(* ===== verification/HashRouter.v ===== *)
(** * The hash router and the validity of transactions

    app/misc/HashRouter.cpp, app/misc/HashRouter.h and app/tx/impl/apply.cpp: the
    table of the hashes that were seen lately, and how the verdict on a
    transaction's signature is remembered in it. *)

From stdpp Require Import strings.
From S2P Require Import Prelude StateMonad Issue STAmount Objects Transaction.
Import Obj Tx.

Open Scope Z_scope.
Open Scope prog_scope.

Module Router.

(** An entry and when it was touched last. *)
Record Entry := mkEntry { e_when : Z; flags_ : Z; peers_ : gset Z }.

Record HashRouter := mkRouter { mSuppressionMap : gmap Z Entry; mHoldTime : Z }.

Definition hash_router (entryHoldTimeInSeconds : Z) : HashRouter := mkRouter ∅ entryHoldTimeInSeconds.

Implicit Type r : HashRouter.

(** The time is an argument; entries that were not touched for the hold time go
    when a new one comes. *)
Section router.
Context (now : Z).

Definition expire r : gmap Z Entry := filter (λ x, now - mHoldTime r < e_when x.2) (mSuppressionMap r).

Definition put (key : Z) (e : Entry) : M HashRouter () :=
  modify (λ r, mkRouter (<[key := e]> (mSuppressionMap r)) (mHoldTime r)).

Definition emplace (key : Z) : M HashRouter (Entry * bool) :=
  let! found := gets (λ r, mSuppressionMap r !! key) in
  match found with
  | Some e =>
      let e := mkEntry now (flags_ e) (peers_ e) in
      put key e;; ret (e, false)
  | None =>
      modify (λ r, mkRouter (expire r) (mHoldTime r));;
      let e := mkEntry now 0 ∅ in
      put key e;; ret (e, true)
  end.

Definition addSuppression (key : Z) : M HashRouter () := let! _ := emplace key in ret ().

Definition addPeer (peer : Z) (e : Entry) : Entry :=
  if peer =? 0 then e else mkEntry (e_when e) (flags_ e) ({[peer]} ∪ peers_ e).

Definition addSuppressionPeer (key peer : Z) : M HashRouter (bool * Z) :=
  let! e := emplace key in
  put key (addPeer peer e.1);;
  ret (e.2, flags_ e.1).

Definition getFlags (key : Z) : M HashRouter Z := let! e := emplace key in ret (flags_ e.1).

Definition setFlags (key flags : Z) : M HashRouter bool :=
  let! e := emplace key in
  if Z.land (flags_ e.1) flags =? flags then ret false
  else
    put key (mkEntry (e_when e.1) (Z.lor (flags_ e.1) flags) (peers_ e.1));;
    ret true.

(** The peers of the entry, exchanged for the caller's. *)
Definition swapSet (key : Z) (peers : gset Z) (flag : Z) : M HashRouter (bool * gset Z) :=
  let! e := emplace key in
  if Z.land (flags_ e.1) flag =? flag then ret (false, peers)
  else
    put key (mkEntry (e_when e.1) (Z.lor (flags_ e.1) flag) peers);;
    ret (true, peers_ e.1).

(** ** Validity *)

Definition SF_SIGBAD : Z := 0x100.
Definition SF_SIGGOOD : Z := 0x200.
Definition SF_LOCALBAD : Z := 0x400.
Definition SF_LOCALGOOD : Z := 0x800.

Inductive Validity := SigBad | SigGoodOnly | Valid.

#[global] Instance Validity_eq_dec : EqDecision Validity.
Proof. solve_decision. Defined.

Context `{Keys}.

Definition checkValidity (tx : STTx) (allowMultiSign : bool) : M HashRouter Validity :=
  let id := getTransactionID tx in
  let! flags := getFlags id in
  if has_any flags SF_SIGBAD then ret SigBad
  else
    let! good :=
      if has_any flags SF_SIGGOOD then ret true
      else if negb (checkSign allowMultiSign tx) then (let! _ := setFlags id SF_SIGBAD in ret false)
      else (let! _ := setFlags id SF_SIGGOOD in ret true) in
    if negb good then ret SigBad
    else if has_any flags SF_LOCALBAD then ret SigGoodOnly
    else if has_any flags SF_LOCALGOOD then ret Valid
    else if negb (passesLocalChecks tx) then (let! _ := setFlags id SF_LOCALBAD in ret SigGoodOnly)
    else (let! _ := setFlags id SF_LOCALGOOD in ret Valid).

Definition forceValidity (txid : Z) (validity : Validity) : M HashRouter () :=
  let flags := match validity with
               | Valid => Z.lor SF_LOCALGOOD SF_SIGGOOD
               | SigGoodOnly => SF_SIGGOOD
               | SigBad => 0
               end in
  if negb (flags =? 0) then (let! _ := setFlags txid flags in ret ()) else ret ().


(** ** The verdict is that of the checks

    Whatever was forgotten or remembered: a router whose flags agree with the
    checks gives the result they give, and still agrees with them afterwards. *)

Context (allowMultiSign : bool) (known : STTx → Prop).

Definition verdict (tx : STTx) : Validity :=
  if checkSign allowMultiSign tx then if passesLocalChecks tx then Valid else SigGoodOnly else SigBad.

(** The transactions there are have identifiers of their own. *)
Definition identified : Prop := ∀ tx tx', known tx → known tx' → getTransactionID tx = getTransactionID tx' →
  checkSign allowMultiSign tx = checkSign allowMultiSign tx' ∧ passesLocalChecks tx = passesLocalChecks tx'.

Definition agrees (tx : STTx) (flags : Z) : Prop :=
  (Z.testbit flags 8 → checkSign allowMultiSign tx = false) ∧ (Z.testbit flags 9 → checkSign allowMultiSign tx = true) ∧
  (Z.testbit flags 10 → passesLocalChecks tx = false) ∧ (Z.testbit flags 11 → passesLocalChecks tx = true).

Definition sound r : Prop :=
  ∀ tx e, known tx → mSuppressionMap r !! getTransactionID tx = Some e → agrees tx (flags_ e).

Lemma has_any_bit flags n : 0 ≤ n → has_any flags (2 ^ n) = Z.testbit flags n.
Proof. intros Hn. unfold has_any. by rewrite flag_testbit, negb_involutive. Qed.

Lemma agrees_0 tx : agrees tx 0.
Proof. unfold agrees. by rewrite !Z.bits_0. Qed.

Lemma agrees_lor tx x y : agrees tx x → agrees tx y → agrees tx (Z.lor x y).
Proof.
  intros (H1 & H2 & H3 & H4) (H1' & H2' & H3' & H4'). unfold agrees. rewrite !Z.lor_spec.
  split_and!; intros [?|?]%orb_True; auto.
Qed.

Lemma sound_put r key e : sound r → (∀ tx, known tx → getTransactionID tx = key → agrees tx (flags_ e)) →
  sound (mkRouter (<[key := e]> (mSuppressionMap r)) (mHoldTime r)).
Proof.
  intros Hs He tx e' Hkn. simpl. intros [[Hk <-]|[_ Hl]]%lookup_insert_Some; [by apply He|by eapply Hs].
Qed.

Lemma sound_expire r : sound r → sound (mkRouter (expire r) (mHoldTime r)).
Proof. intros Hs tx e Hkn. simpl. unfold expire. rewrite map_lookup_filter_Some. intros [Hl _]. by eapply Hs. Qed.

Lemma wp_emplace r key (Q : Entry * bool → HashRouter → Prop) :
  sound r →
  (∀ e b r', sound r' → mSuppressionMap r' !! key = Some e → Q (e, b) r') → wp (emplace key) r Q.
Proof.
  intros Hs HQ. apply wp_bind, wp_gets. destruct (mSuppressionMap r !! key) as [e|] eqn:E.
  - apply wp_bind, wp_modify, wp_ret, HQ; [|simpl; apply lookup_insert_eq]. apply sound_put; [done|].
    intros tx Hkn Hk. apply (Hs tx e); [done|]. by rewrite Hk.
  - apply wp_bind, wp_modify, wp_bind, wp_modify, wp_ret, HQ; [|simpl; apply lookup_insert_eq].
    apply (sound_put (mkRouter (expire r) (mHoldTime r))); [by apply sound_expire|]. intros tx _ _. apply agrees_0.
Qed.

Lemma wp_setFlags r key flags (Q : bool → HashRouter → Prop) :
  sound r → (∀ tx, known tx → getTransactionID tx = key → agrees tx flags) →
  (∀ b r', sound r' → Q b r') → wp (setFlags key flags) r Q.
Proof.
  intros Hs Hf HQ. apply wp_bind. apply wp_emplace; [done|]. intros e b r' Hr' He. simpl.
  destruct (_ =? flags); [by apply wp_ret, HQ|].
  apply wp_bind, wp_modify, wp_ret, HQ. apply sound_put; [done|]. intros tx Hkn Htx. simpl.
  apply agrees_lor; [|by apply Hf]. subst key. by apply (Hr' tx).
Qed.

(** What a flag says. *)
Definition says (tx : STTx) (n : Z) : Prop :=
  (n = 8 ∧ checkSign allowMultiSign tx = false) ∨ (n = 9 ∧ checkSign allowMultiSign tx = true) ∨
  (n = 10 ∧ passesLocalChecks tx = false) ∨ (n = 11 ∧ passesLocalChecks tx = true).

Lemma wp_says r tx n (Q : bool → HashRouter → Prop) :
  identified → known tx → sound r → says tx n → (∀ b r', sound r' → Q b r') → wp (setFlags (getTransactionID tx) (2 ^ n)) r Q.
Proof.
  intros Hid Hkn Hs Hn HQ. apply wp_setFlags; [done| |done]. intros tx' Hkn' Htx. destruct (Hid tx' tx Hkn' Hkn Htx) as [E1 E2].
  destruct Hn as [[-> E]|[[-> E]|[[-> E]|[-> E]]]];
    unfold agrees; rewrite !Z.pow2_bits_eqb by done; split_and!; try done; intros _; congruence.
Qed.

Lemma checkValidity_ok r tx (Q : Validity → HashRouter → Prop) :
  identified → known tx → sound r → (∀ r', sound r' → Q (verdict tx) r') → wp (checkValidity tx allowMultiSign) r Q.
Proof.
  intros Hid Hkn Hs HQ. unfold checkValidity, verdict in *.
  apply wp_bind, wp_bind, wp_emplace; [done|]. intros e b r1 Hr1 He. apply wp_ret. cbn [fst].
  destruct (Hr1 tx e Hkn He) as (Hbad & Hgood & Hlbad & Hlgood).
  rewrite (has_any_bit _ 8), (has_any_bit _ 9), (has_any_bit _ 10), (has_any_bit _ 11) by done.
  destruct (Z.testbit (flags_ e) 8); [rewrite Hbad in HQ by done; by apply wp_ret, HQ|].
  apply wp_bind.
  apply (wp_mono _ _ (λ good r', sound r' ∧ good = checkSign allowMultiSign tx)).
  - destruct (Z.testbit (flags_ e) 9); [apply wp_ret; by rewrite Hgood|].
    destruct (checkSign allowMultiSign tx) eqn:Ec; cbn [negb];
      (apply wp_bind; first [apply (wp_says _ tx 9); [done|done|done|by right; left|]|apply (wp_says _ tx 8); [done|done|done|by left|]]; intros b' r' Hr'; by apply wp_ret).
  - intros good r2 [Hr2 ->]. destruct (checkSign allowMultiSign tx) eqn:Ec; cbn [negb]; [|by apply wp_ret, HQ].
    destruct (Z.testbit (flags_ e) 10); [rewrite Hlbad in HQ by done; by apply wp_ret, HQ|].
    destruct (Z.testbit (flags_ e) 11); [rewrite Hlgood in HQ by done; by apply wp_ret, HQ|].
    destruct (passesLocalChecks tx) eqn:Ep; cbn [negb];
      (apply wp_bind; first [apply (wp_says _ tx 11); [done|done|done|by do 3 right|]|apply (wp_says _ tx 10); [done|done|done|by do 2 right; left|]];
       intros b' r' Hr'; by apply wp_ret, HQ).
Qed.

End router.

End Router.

**Assigned task:**
Please transcribe only the lines in the records above running from the line that has "if has_any flags SF_SIGGOOD" through the line that has "else (let! _ := setFlags id SF_LOCALGOOD", both included, exactly as they appear.

**Result of this task:**
      if has_any flags SF_SIGGOOD then ret true
      else if negb (checkSign allowMultiSign tx) then (let! _ := setFlags id SF_SIGBAD in ret false)
      else (let! _ := setFlags id SF_SIGGOOD in ret true) in
    if negb good then ret SigBad
    else if has_any flags SF_LOCALBAD then ret SigGoodOnly
    else if has_any flags SF_LOCALGOOD then ret Valid
    else if negb (passesLocalChecks tx) then (let! _ := setFlags id SF_LOCALBAD in ret SigGoodOnly)
    else (let! _ := setFlags id SF_LOCALGOOD in ret Valid).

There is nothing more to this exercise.